- _REQUIREMENT_
Copy each line of the records that includes "started".

"""

(* ===== verification/BrokerSteps.v ===== *)
(** * The broker as a transition system

    [bstep] has one constructor per critical section of the broker's mutex (or of the
    idempotency store's), with its own clock reading and its own iteration order of the
    maps it ranges over; any interleaving of clients, consumers, the redelivery loop and
    the offset flusher is a sequence of such steps. *)
From stdpp Require Import relations.
From S2P Require Import Prelude Storage Idempotency BrokerTypes BrokerState Dispatch Produce Redelivery Consume BrokerInv DispatchInv ProduceInv.
From S2P Require Import WalReplay RedeliveryInv ConsumeInv.
From Stdlib Require Import Init.Byte.

Section steps.
Context {W : Type} `{WAL W}.
Abbreviation broker := (@InMemoryBroker W).
Implicit Types b : broker.

Inductive bstep : broker -> broker -> Prop :=
| step_create name n cfg b : bstep b (fst (CreateTopicWithConfig name n cfg b))
| step_set_router r b : bstep b (SetRouter r b)
| step_produce_begin now t m b : bstep b (fst (produceBegin now t m b))
| step_produce `{MapOrder} now t m b : bstep b (fst (produceLocked now t m b))
| step_produce_end now t m started err b : bstep b (produceEnd now t m started err b)
| step_consume `{MapOrder} now t g owner b : bstep b (fst (Consume now t g owner b))
| step_consume_lease `{MapOrder} now t g owner lease b :
    bstep b (fst (ConsumeWithLease now t g owner lease b))
| step_register t g owner lease b :
    t <> "" -> g <> "" -> is_Some (topics b !! t) -> bstep b (fst (registerStream t g owner lease b))
| step_dispatch `{MapOrder} now t b : bstep b (dispatchLocked now t b)
| step_unregister t g out b : bstep b (unregister t g out b)
| step_recv q b : bstep b (fst (recv q b))
| step_ack `{MapOrder} now t g p o b : bstep b (fst (Ack now t g p o b))
| step_ack_check `{MapOrder} now t g p o owner b :
    checkArgs t g p o = None -> bstep b (fst (ackCheckOwner now t g p o owner b))
| step_ack_finish `{MapOrder} now t g p o b :
    checkArgs t g p o = None -> bstep b (fst (ackFinish now t g p o b))
| step_ack_cumulative `{MapOrder} now t g p o owner b :
    bstep b (fst (AckCumulativeIfOwner now t g p o owner b))
| step_ack_cumulative_check t g p o owner b :
    bstep b (fst (ackCumulativeCheck t g p o owner b))
| step_nack `{MapOrder} now t g p o owner reason b :
    bstep b (fst (Nack now t g p o owner reason b))
| step_redeliver `{MapOrder} now b : bstep b (redeliverExpiredLocked now b)
| step_flush_take b : bstep b (fst (flushTake b))
| step_flush_write `{MapOrder} pending b : bstep b (fst (fst (flushWrite pending b)))
| step_flush_restore failed b : bstep b (flushRestore failed b)
| step_close b : bstep b (set_closeOnce true b)
| step_idem_begin now a t g k owner lease b :
    bstep b (fst (withIdem (ConsumeBeginLease now a t g k owner lease) b))
| step_idem_renew now a t g k owner lease b :
    bstep b (fst (withIdem (ConsumeRenewLease now a t g k owner lease) b))
| step_idem_commit now a t g k owner result b :
    bstep b (fst (withIdem (ConsumeCommitIfOwner now a t g k owner result) b))
| step_idem_fail now a t g k owner cause b :
    bstep b (fst (withIdem (ConsumeFailIfOwner now a t g k owner cause) b)).

(** The brokers a program can hold: built by the constructors, then any steps. *)
Inductive initial : broker -> Prop :=
| initial_new w opts : Forall is_option opts -> initial (NewInMemoryBrokerWithWAL w opts)
| initial_recovered `{MapOrder} now w opts b :
    Forall is_option opts -> NewInMemoryBrokerFromWAL now w opts = inl b -> initial b.

Definition reachable b : Prop := exists b0, initial b0 /\ rtc bstep b0 b.

(** ** Every step keeps the invariant and moves forward *)
Lemma quiet_set_idem s b : quiet b (set_idem s b).
Proof. done. Qed.

Lemma quiet_produceBegin now t m b : quiet b (fst (produceBegin now t m b)).
Proof.
  unfold produceBegin. destruct (idemKeyOf m) as [[a k]|]; [|done].
  destruct (Begin _ _ _ _ _) as [s [ac err]]. by destruct err; [|destruct ac].
Qed.

Lemma quiet_produceEnd now t m started err b : quiet b (produceEnd now t m started err b).
Proof.
  unfold produceEnd. destruct (idemKeyOf m) as [[a k]|]; [|done]. by destruct started, err.
Qed.

(** A step's effect: the invariant is kept and the state evolves. *)
Definition good b b' : Prop := wf b -> wf b' /\ evolves b b'.

Lemma good_quiet b b' : quiet b b' -> good b b'.
Proof. intros Q Hwf. split; [by eauto with go|]. by apply dframe_evolves, quiet_dframe. Qed.
Lemma good_rok b b' : (wf b -> rok b b') -> good b b'.
Proof. intros Hr Hwf. by destruct (Hr Hwf) as [? []]. Qed.
Lemma good_pframe b b' : (wf b -> wf b' /\ pframe b b') -> good b b'.
Proof. intros Hr Hwf. by destruct (Hr Hwf) as [? [[] _]]. Qed.

Lemma consumeWith_good `{MapOrder} now t g owner lease b :
  t <> "" -> g <> "" -> good b (fst (consumeWith now t g owner lease b)).
Proof.
  intros Ht Hg Hwf. unfold consumeWith. destruct (topics b !! t); [|done].
  pose proof (wf_registerStream t g owner lease b Hwf Ht Hg) as Hwf1.
  pose proof (ev_registerStream t g owner lease b) as Hev.
  destruct (registerStream t g owner lease b) as [b1 out]. simpl in *.
  destruct (dispatchFilteredLocked_spec now t (-1) b1 Hwf1) as [Hwf2 Hdf].
  split; [done|]. etrans; [done|by apply dframe_evolves].
Qed.

Lemma bstep_good b b' : bstep b b' -> good b b'.
Proof.
  intros Hs. destruct Hs.
  - apply good_pframe. intros Hwf. destruct (CreateTopicWithConfig _ _ _ _) eqn:E.
    by eapply CreateTopicWithConfig_spec.
  - by apply good_quiet.
  - apply good_quiet, quiet_produceBegin.
  - apply good_pframe. intros Hwf. destruct (produceLocked _ _ _ _) eqn:E. by eapply produceLocked_spec.
  - apply good_quiet, quiet_produceEnd.
  - unfold Consume. case_decide as Hd; [done|]. case_decide; [done|]. apply consumeWith_good; naive_solver.
  - unfold ConsumeWithLease. case_decide as Hd; [done|]. case_decide; [done|].
    apply consumeWith_good; naive_solver.
  - intros Hwf. split; [by apply wf_registerStream|apply ev_registerStream].
  - intros Hwf. destruct (dispatchFilteredLocked_spec now t (-1) b Hwf). split; [done|].
    by apply dframe_evolves.
  - intros Hwf. split; [by apply wf_unregister|apply ev_unregister].
  - intros Hwf. split; [by apply wf_recv|apply ev_recv].
  - apply good_rok. intros Hwf. destruct (Ack _ _ _ _ _ _) eqn:E. by eapply Ack_rok.
  - apply good_rok. intros Hwf. destruct (ackCheckOwner _ _ _ _ _ _ _) eqn:E.
    apply checkArgs_None in H1 as (_&_&_&?). by eapply ackCheckOwner_rok.
  - apply good_rok. intros Hwf. destruct (ackFinish _ _ _ _ _ _) eqn:E.
    apply checkArgs_None in H1 as (_&_&_&?). by eapply ackFinish_rok.
  - apply good_rok. intros Hwf. destruct (AckCumulativeIfOwner _ _ _ _ _ _ _) eqn:E.
    by eapply AckCumulative_rok.
  - apply good_quiet, quiet_ackCumulativeCheck.
  - apply good_rok. intros Hwf. destruct (Nack _ _ _ _ _ _ _ _) eqn:E. by eapply Nack_rok.
  - apply good_rok, redeliverExpired_rok.
  - apply good_quiet, quiet_flushTake.
  - apply good_quiet, quiet_flushWrite.
  - apply good_quiet, quiet_flushRestore.
  - by apply good_quiet.
  - apply good_quiet, quiet_withIdem.
  - apply good_quiet, quiet_withIdem.
  - apply good_quiet, quiet_withIdem.
  - apply good_quiet, quiet_withIdem.
Qed.

Lemma steps_good b b' : rtc bstep b b' -> good b b'.
Proof.
  induction 1 as [b|b b1 b' Hs _ IH]; intros Hwf; [done|].
  destruct (bstep_good _ _ Hs Hwf) as [Hwf1 He1], (IH Hwf1) as [Hwf2 He2].
  split; [done|by etrans].
Qed.

Lemma initial_wf b : initial b -> wf b.
Proof. intros []; [by apply wf_new|by eapply wf_recovered]. Qed.

Lemma reachable_wf' b : reachable b -> wf b.
Proof. intros (b0&Hi&Hr). by apply (steps_good _ _ Hr), initial_wf. Qed.

(** C1: in every state the broker can reach, whatever the interleaving of operations, the
    invariant [wf] holds: offsets are the indices of a dense log, byte sums are exact, every
    in-flight entry carries the message its offset names, no message below a group's next
    index is skipped (it is in flight or committed), the in-flight window is bounded, and no
    send has hit a closed channel. *)
Theorem reachable_wf b : reachable b -> wf b.
Proof. apply reachable_wf'. Qed.

(** steps only move forward: a partition's log grows at its end and never changes what
    it holds, and the committed offset of every group never goes back. *)
Theorem steps_evolve b b' : reachable b -> rtc bstep b b' -> evolves b b'.
Proof. intros Hr Hs. by apply (steps_good _ _ Hs), reachable_wf'. Qed.

(** at-least-once within the process: once a group has been offered a message (its next
    index is past it), the message is in flight, unchanged, or at or below the group's
    committed offset; it is never dropped silently. *)
Theorem no_message_skipped b t g p i m :
  reachable b -> zlookup (logOf (topics b) t p) i = Some m -> i < nextIndexOf b t g p ->
  (exists e, inFlightOf b t g p !! i = Some e /\ same_message (Msg e) m) \/ i <= committedRaw b t g p.
Proof.
  intros Hr Hm Hi. pose proof (reachable_wf' b Hr) as Hwf. pose proof (zlookup_Some_lt _ _ _ Hm).
  unfold nextIndexOf in Hi. destruct (lookup3 (nextIndex b) t g p) as [n|] eqn:Hn; simpl in Hi; [|lia].
  destruct (wf_acct Hwf t g p n i Hn) as [[e He]|]; [lia| |by right]. left. exists e. split; [done|].
  destruct (wf_infl Hwf _ _ _ _ _ He) as (_&_&_&m'&Hm'&Hsm). by simplify_eq.
Qed.
End steps.

(** ** A concrete run of the broker, used to instantiate the properties *)
(** A topic with two partitions, a leased consumer and a simple one, and four messages:
    plain, with an idempotency key, with an exhausted retry policy, and one in the
    simple group's topic.  The log is the in-memory one. *)
Abbreviation exBroker := (@InMemoryBroker MemWAL).

Definition T0 : Time := Add unixEpoch (1000 * Second).
Definition exMsg (env : option Envelope) (key value : bytes) : Message :=
  mkMessage 0 0 key value env None 0 "".
Definition exEnv (idk : string) (po : option Z) (rp : option RetryPolicy) : Envelope :=
  mkEnvelope "run-1" "step-1" "" ∅ "" po idk None rp "tenant" None.

Definition plainMsg : Message := exMsg (Some (exEnv "" (Some 0) None)) [x61] [x01; x02].
Definition idemMsg : Message := exMsg (Some (exEnv "key-1" (Some 0) None)) [x62] [x03].
Definition retryMsg : Message :=
  exMsg (Some (exEnv "" (Some 1) (Some (mkRetryPolicy 1 1000 8000)))) [x63] [x04].

Definition ex0 : exBroker :=
  NewInMemoryBrokerWithWAL (Some (mkMemWAL [] []))
    [WithMetricsSink true; WithMaxInFlight 4; WithMaxPartitionMsgs 3].
Definition ex1 : exBroker := fst (CreateTopic "orders" 2 ex0).
Definition ex2 : exBroker := fst (ConsumeWithLease T0 "orders" "workers" "alice" (1 * Second) ex1).
Definition ex3 : exBroker := fst (produceLocked T0 "orders" plainMsg ex2).
Definition ex4 : exBroker := fst (produceLocked T0 "orders" idemMsg ex3).
Definition ex5 : exBroker := fst (produceLocked T0 "orders" retryMsg ex4).

Lemma reachable_step {W} `{WAL W} (b b' : @InMemoryBroker W) :
  reachable b -> bstep b b' -> reachable b'.
Proof. intros (b0&Hi&Hr) Hs. exists b0. split; [done|]. by eapply rtc_r. Qed.

Lemma reachable_ex0 : reachable ex0.
Proof.
  exists ex0. split; [|by apply rtc_refl]. apply initial_new. repeat constructor.
Qed.
Lemma reachable_ex1 : reachable ex1.
Proof. apply (reachable_step ex0); [apply reachable_ex0|]. apply step_create. Qed.
Lemma reachable_ex2 : reachable ex2.
Proof. apply (reachable_step ex1); [apply reachable_ex1|]. apply step_consume_lease. Qed.
Lemma reachable_ex3 : reachable ex3.
Proof. apply (reachable_step ex2); [apply reachable_ex2|]. apply step_produce. Qed.
Lemma reachable_ex4 : reachable ex4.
Proof. apply (reachable_step ex3); [apply reachable_ex3|]. apply step_produce. Qed.
Lemma reachable_ex5 : reachable ex5.
Proof. apply (reachable_step ex4); [apply reachable_ex4|]. apply step_produce. Qed.

Lemma wf_ex2 : wf ex2. Proof. apply reachable_wf', reachable_ex2. Qed.
Lemma wf_ex4 : wf ex4. Proof. apply reachable_wf', reachable_ex4. Qed.
Lemma wf_ex5 : wf ex5. Proof. apply reachable_wf', reachable_ex5. Qed.

Definition exTs5 : TopicState := default (mkTopicState [] [] (mkTopicConfig "")) (topics ex5 !! "orders").

(** *** The properties of BrokerSteps.v on this run *)
Lemma reachable_wf_witness : wf ex5 /\ Z.of_nat (size (inFlightOf ex5 "orders" "workers" 0)) = 2.
Proof. split; [apply reachable_wf, reachable_ex5|by vm_compute]. Defined.

Lemma steps_evolve_witness :
  evolves ex2 ex4 /\ zlen (logOf (topics ex2) "orders" 0) = 0 /\ zlen (logOf (topics ex4) "orders" 0) = 2.
Proof.
  split; [|by vm_compute]. apply steps_evolve; [apply reachable_ex2|].
  eapply rtc_l; [apply step_produce|]. eapply rtc_l; [apply step_produce|]. apply rtc_refl.
Defined.

Lemma no_message_skipped_witness :
  (exists e, inFlightOf ex5 "orders" "workers" 0 !! 1 = Some e /\
     same_message (Msg e) (set_m_position 0 1 idemMsg)) \/ 1 <= committedRaw ex5 "orders" "workers" 0.
Proof. apply no_message_skipped; [apply reachable_ex5|by vm_compute|by vm_compute]. Defined.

"""

- _EXERCISE OUTPUT_
| step_produce_end now t m started err b : bstep b (produceEnd now t m started err b)
Lemma quiet_produceEnd now t m started err b : quiet b (produceEnd now t m started err b).
  unfold produceEnd. destruct (idemKeyOf m) as [[a k]|]; [|done]. by destruct started, err.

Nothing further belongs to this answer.